While individual-level behavioural studies with repeated measures experimental design have been extensively conducted across various animal taxa in the wild (as reviewed in Hertel et al. 2020), such investigations are less common in insects (but see Fisher, David, et al. 2015; Fisher, James, et al. 2015; Niemelä et al. 2015; Golab et al. 2021; Niemelä et al. 2021). This scarcity might arise from the challenges of distinguishing and tracking individual insects in their natural habitats. Despite a recent study demonstrating the existence of personality traits in cicadas under laboratory conditions (Roth et al. 2022), no studies have tracked individual cicadas in the wild, repeatedly measured their behaviour, and assessed individual differences. Our field study addressed this gap, providing insights into the behavioural ecology of cicadas, specifically shedding light on the reproductive and life history strategies of T. isshikii males. Our study revealed the integration of age-related plasticity in body mass and risk-taking behaviours, resulting in within-individual correlations among these traits in male cicadas.

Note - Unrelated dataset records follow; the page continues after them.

(** * secure-pass-manager: vault access control and credential cipher

    A shallow embedding of the server handlers of the password manager
    ([server/src/handlers/vault-permissions.ts], [vaults.ts],
    [categories.ts], [credential-items.ts], [users.ts], [auth.ts]) over the five
    relations of [server/src/db/schema.ts], and the properties of the
    access-control core and of the per-field cipher.

    Conventions of the embedding.
    - A table is the list of its rows in the order a scan returns them;
      [db.select().from(t).where(c)] is [filter c t], [rows[0]] is the head,
      [insert] appends, [update] rewrites rows where they stand, [delete]
      filters.  (The store does not fix the order of a scan after an
      [update]; where a table was updated, read the statements as
      statements about its rows.)
      The schema declares no foreign key and no unique constraint besides
      the primary keys and [users.email], so no statement fails on one.
    - A [serial] column draws from a per-table sequence kept in the state.
    - A handler that only reads is a function of the state; a handler that
      writes returns its outcome and the state it leaves behind (the
      handlers open no transaction, so the writes made before a [throw]
      stay).
    - [Promise<T>] is [Outcome T]: resolved with a value, or rejected with
      the message of the [Error] thrown.
    - Text is a [string] of bytes, the UTF-8 form of the JS string; a
      surrogate without its partner is held as the three bytes of its code
      unit, and [utf8_write] gives what the cipher, a [Buffer] and the store
      read of it.
    - The store's errors are named by their SQLSTATE.  A look-up by an id
      outside int4 is rejected (22003); the id of the caller comes from the
      session and is a user's id.  What the store refuses of a written row
      (a text with U+0000, a number outside int4) is not modelled: the
      statements about writes say which values they are about.
    - [defaultNow()] and [new Date()] read a clock the caller passes as
      [now]; [crypto.randomBytes] results are passed in by the caller. *)

From Stdlib Require Import List ZArith Bool String Ascii Lia PeanoNat DecimalString.
From Stdlib Require Import Sorted Permutation.
Import ListNotations.

Local Open Scope string_scope.
Local Open Scope Z_scope.
Local Open Scope list_scope.

(** ** Outcomes of asynchronous handlers *)

Inductive Outcome (A : Type) : Type :=
| Ok (a : A)
| Throw (msg : string).

Arguments Ok {A} a.
Arguments Throw {A} msg.

Definition bindO {A B : Type} (o : Outcome A) (k : A -> Outcome B) : Outcome B :=
  match o with
  | Ok a => k a
  | Throw m => Throw m
  end.

Notation "'await' x <- c ; k" := (bindO c (fun x => k))
  (at level 61, x binder, c at next level, right associativity).

(** [items.map(f)] where [f] may throw: the first throw rejects the whole. *)
Fixpoint mapO {A B : Type} (f : A -> Outcome B) (l : list A) : Outcome (list B) :=
  match l with
  | [] => Ok []
  | x :: xs =>
      await y <- f x;
      await ys <- mapO f xs;
      Ok (y :: ys)
  end.

(** ** Schema: enums and rows *)

Inductive UserRole : Type := role_admin | role_user.

Inductive ItemType : Type := password | credit_card | secure_note | software_license.

Inductive VaultPermission : Type := read | write | admin.

Definition VaultPermission_eqb (a b : VaultPermission) : bool :=
  match a, b with
  | read, read | write, write | admin, admin => true
  | _, _ => false
  end.

Definition ItemType_eqb (a b : ItemType) : bool :=
  match a, b with
  | password, password | credit_card, credit_card
  | secure_note, secure_note | software_license, software_license => true
  | _, _ => false
  end.

(** The text of an enum value, as the driver returns it. *)
Definition permission_text (p : VaultPermission) : string :=
  match p with
  | read => "read"
  | write => "write"
  | admin => "admin"
  end.

Module User.
Record t : Type := mk {
  id : Z;
  email : string;
  full_name : string;
  role : UserRole;
  password_hash : string;
  is_active : bool;
  created_at : Z;
  updated_at : Z
}.
End User.

Module Vault.
Record t : Type := mk {
  id : Z;
  name : string;
  description : option string;
  owner_id : Z;
  is_shared : bool;
  created_at : Z;
  updated_at : Z
}.
End Vault.

Module Category.
Record t : Type := mk {
  id : Z;
  name : string;
  description : option string;
  color : option string;
  vault_id : Z;
  created_at : Z;
  updated_at : Z
}.
End Category.

Module CredentialItem.
Record t : Type := mk {
  id : Z;
  title : string;
  type : ItemType;
  vault_id : Z;
  category_id : option Z;
  website_url : option string;
  username : option string;
  password_encrypted : option string;
  notes_encrypted : option string;
  card_number_encrypted : option string;
  card_holder_name : option string;
  card_expiry_date : option string;
  card_cvv_encrypted : option string;
  license_key_encrypted : option string;
  license_email : option string;
  created_by : Z;
  created_at : Z;
  updated_at : Z
}.
End CredentialItem.

Module VaultUserPermission.
Record t : Type := mk {
  id : Z;
  vault_id : Z;
  user_id : Z;
  permission : VaultPermission;
  granted_by : Z;
  created_at : Z
}.
End VaultUserPermission.

(** ** The relational store *)

Record DB : Type := mkDB {
  usersTable : list User.t;
  vaultsTable : list Vault.t;
  categoriesTable : list Category.t;
  credentialItemsTable : list CredentialItem.t;
  vaultUserPermissionsTable : list VaultUserPermission.t;
  users_id_seq : Z;
  vaults_id_seq : Z;
  categories_id_seq : Z;
  credential_items_id_seq : Z;
  vault_user_permissions_id_seq : Z
}.

(** The store right after [createDB]: empty tables, sequences at 1. *)
Definition emptyDB : DB := mkDB [] [] [] [] [] 1 1 1 1 1.

Definition set_usersTable (db : DB) (t : list User.t) (s : Z) : DB :=
  mkDB t (vaultsTable db) (categoriesTable db) (credentialItemsTable db)
       (vaultUserPermissionsTable db)
       s (vaults_id_seq db) (categories_id_seq db)
       (credential_items_id_seq db) (vault_user_permissions_id_seq db).

Definition set_vaultsTable (db : DB) (t : list Vault.t) (s : Z) : DB :=
  mkDB (usersTable db) t (categoriesTable db) (credentialItemsTable db)
       (vaultUserPermissionsTable db)
       (users_id_seq db) s (categories_id_seq db)
       (credential_items_id_seq db) (vault_user_permissions_id_seq db).

Definition set_categoriesTable (db : DB) (t : list Category.t) (s : Z) : DB :=
  mkDB (usersTable db) (vaultsTable db) t (credentialItemsTable db)
       (vaultUserPermissionsTable db)
       (users_id_seq db) (vaults_id_seq db) s
       (credential_items_id_seq db) (vault_user_permissions_id_seq db).

Definition set_credentialItemsTable (db : DB) (t : list CredentialItem.t) (s : Z) : DB :=
  mkDB (usersTable db) (vaultsTable db) (categoriesTable db) t
       (vaultUserPermissionsTable db)
       (users_id_seq db) (vaults_id_seq db) (categories_id_seq db)
       s (vault_user_permissions_id_seq db).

The asset protection principle could explain the age-related increase in calling activity and the preference for narrow-leafed plants. Such an age-related increase in energetically demanding behaviour may also cause an age-related decrease in body mass. While adult cicadas rely on nutritionally poor xylem sap, the age-related decrease in body mass was associated with an age-related increase in risk-taking behaviour, suggesting that T. isshikii males resemble capital breeders more than income breeders. Thus, we emphasise that studying individual behaviour in the wild is crucial to achieve a comprehensive understanding of the behavioural ecology of the study animal and the evolutionary processes that shape their behaviours and life-history strategies in the wild.